Data for this task section start

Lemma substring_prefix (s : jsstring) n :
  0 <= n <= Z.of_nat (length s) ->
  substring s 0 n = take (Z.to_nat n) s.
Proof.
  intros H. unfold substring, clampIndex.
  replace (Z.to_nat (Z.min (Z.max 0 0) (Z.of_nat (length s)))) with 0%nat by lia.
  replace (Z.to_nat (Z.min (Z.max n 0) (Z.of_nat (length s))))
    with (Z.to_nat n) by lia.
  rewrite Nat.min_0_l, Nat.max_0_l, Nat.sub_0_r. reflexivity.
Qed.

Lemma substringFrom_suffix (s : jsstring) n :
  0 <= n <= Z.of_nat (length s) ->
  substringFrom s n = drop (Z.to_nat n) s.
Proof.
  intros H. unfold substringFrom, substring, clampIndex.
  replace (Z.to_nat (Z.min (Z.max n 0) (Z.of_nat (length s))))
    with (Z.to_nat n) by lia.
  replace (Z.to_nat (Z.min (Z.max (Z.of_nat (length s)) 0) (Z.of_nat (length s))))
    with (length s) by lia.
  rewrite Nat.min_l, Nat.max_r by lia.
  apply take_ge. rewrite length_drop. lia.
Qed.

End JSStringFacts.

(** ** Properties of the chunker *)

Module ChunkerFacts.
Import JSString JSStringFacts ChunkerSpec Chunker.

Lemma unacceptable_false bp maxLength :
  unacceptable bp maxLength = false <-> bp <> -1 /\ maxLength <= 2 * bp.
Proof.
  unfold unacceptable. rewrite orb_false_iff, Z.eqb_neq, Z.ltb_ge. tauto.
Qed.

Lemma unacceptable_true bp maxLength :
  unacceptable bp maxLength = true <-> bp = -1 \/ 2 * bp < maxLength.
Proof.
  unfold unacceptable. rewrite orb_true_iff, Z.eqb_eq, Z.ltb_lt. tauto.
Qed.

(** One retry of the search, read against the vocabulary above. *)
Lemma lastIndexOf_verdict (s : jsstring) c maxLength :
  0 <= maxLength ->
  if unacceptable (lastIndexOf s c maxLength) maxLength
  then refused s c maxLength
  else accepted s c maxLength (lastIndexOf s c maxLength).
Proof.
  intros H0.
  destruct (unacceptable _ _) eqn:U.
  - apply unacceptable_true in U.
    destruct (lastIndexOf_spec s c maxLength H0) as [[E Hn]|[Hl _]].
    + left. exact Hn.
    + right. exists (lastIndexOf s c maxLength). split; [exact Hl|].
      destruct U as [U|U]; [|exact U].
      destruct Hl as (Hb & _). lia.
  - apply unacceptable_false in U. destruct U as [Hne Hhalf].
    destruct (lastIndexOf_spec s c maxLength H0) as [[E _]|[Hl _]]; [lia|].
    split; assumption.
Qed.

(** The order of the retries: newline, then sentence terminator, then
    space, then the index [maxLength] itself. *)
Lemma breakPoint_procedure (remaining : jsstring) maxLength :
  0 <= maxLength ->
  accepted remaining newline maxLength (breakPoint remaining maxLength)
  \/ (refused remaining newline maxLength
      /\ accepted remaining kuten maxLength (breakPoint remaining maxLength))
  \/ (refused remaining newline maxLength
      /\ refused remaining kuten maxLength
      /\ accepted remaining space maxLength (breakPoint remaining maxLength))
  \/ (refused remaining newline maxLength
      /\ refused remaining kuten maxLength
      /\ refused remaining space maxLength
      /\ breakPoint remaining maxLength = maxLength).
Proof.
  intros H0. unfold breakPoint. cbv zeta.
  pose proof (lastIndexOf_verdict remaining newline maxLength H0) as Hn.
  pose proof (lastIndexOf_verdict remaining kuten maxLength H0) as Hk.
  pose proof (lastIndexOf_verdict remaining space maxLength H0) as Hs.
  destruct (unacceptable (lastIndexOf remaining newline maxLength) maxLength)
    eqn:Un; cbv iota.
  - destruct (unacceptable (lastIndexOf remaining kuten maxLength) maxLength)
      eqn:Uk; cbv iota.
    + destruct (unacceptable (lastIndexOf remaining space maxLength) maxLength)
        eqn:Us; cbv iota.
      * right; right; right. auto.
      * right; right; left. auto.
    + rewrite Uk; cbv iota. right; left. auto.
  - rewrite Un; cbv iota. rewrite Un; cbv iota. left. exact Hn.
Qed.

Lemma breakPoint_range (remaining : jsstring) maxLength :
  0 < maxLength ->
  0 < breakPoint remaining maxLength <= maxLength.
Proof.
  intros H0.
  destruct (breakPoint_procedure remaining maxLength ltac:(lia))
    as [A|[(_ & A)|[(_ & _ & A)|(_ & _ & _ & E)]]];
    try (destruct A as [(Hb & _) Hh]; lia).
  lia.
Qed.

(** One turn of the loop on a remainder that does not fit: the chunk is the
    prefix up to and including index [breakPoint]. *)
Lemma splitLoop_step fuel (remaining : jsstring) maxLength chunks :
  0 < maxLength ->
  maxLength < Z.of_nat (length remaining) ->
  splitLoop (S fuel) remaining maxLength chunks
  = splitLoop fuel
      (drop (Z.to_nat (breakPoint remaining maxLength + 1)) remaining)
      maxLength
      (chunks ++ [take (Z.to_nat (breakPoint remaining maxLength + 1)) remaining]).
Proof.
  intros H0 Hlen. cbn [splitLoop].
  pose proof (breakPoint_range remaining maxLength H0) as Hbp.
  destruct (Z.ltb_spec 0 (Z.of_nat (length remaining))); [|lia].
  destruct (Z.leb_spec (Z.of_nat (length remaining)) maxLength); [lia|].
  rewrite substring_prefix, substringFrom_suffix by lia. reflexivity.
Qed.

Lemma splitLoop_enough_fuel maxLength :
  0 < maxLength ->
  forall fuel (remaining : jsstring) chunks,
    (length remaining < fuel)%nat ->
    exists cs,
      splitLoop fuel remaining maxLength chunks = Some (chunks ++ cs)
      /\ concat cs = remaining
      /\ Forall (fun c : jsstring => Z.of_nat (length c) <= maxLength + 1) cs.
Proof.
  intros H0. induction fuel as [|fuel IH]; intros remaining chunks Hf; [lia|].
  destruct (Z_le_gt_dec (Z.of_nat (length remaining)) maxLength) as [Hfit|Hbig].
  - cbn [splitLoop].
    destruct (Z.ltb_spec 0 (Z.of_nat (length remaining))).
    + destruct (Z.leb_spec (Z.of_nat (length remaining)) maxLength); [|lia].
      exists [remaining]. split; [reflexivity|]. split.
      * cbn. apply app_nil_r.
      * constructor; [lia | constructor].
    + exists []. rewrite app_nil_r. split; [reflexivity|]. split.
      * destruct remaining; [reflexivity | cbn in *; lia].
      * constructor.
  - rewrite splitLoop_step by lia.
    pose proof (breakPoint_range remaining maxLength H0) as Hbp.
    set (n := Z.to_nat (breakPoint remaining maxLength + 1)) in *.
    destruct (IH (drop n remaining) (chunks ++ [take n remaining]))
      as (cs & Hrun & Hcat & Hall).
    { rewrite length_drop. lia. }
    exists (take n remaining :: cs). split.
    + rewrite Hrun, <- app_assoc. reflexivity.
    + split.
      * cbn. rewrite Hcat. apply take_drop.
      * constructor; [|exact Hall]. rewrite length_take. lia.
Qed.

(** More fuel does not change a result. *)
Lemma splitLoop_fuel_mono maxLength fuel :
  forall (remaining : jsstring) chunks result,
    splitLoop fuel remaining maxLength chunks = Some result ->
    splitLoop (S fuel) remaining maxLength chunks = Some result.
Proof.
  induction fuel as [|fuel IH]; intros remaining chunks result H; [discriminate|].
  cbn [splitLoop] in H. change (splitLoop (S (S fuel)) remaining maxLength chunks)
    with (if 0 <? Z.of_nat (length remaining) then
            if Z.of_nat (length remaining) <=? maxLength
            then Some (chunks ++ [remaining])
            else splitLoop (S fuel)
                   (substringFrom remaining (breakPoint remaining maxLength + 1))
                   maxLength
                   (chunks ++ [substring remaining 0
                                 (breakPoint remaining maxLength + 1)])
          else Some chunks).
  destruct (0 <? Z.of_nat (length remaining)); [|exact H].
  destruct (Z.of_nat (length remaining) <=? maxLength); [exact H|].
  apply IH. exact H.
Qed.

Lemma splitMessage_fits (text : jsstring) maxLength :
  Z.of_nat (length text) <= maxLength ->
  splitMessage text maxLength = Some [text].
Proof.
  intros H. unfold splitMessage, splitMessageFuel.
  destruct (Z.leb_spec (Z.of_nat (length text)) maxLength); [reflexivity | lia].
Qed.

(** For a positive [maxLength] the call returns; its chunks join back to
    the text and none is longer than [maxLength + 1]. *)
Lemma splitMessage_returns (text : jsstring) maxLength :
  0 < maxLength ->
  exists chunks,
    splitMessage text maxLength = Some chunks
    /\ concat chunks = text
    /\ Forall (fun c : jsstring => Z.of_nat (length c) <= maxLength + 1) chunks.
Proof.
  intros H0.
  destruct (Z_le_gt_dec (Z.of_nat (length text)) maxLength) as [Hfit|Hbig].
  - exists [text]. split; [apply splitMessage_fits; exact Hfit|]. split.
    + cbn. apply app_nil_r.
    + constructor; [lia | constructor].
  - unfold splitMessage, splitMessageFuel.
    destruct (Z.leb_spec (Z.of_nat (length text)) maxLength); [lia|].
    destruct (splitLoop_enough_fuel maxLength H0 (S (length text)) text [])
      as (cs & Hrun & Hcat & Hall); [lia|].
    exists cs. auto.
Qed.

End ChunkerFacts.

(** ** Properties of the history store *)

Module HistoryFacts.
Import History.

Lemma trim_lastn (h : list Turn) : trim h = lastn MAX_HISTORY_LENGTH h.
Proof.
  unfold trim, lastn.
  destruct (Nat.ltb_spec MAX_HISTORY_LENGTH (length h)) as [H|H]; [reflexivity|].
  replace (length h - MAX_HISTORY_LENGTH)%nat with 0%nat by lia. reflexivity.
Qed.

Data for this task section end

(What you will do) Please return every line from the one that contains "- exists [text]." through the end of the entries, exactly, leaving out all others.

(Response area)
  - exists [text]. split; [apply splitMessage_fits; exact Hfit|]. split.
    + cbn. apply app_nil_r.
    + constructor; [lia | constructor].
  - unfold splitMessage, splitMessageFuel.
    destruct (Z.leb_spec (Z.of_nat (length text)) maxLength); [lia|].
    destruct (splitLoop_enough_fuel maxLength H0 (S (length text)) text [])
      as (cs & Hrun & Hcat & Hall); [lia|].
    exists cs. auto.
Qed.

End ChunkerFacts.

(** ** Properties of the history store *)

Module HistoryFacts.
Import History.

Lemma trim_lastn (h : list Turn) : trim h = lastn MAX_HISTORY_LENGTH h.
Proof.
  unfold trim, lastn.
  destruct (Nat.ltb_spec MAX_HISTORY_LENGTH (length h)) as [H|H]; [reflexivity|].
  replace (length h - MAX_HISTORY_LENGTH)%nat with 0%nat by lia. reflexivity.
Qed.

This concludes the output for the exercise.